Increased radiation cancer risk for airline crews
if crew members and passengers already face largely unreported radiation risks from long-distance flying, we should have the right to know just how whole-body radiation scanning machines are part of this risk.
Flying and Excess Radiation, THE HUFFINGTON POST, Robert Alvarez: March 22, 2010 .….The recent reporting of dozens of cases of harm to patients from the misuse of CAT scans should serve as a cautionary warning.

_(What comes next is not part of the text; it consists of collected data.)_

(** Following three entries down to the last-level one. *)
Lemma slot_levels m root v e4 e3 e2 :
  mem_read m (root + 8 * index 4 v) = e4 -> present e4 = true ->
  mem_read m (target e4 + 8 * index 3 v) = e3 -> present e3 = true ->
  mem_read m (target e3 + 8 * index 2 v) = e2 -> present e2 = true ->
  slot m 4 root v = Some (target e2 + 8 * index 1 v).
Proof using Type.
  intros E4 P4 E3 P3 E2 P2.
  rewrite slot_S, E4, P4 by lia. rewrite slot_S, E3, P3 by lia.
  by rewrite slot_S, E2, P2 by lia.
Qed.

(** ** vmm_map_page *)

(** The page part of a user address. *)
Lemma user_mask v : user_addr v -> 0 <= Z.land v PAGE_ADDR_MASK < 2 ^ 63.
Proof using Type.
  unfold user_addr. intros Hv. rewrite mask_round by lia.
  pose proof (Z.mod_pos_bound v 4096). pose proof (Z.div_mod v 4096).
  assert (0 <= v / 4096) by (apply Z.div_pos; lia). lia.
Qed.

Lemma index_mask_user l v : (1 <= l)%nat -> user_addr v ->
  index l (Z.land v PAGE_ADDR_MASK) = index l v.
Proof using Type. unfold user_addr. intros. apply index_mask; [done|lia]. Qed.

(** The indices the code computes are those of the walk. *)
Lemma code_indices v :
  user_addr v ->
  let v' := Z.land v PAGE_ADDR_MASK in
  PML4_INDEX v' = index 4 v /\ PDPT_INDEX v' = index 3 v /\
  PD_INDEX v' = index 2 v /\ PT_INDEX v' = index 1 v.
Proof using Type.
  intros Hv. cbv zeta.
  rewrite <- !(index_mask_user _ v) by (done || lia). by split_and!.
Qed.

Unfortunately, the doses of radiation experienced in every-day life, especially flying long-distances in jet aircraft, pose risks we should also carefully heed…..With the rise in altitude, atmospheric shielding decreases and radiation doses increase. At 30,000 feet above sea level, radiation doses increase by 90 times. Solar flares can increase doses by a factor of 100 above that. For this reason, flight crews, are considered by the United Nation’s Scientific Committee on the Effects of Atomic Radiation as radiation workers who, because of exposure to cosmic radiation, are the most highly exposed group in the world.
According to UN data, in 2000, air crews made up about 3% of the radiation workers in the world, but received about 24% of the total collective dose for all exposed workers, which include people employed at uranium mines, nuclear weapons sites, and nuclear power plants. The average estimated annual dose to flight personnel, and frequent international flyers such as professional couriers, is about 2.5 times higher than the combined average for all radiation workers.
Aircrew and frequent long-distance passengers are chronically exposed to more biologically damaging forms of radiation, such as neutrons, than the majority of nuclear workers.
Women who are pregnant have a heightened risk of cancer to their embryos. During the early part of the first trimester, when radiation sensitivity is the highest, some women may not know they are pregnant. This is why European airlines ground pregnant aircrew to prevent overexposure.
Over the past decade, at least 11 studies of military and commercial air crews show significant increased risks of dying from cancers considered to be radiogenic……
if crew members and passengers already face largely unreported radiation risks from long-distance flying, we should have the right to know just how whole-body radiation scanning machines are part of this risk.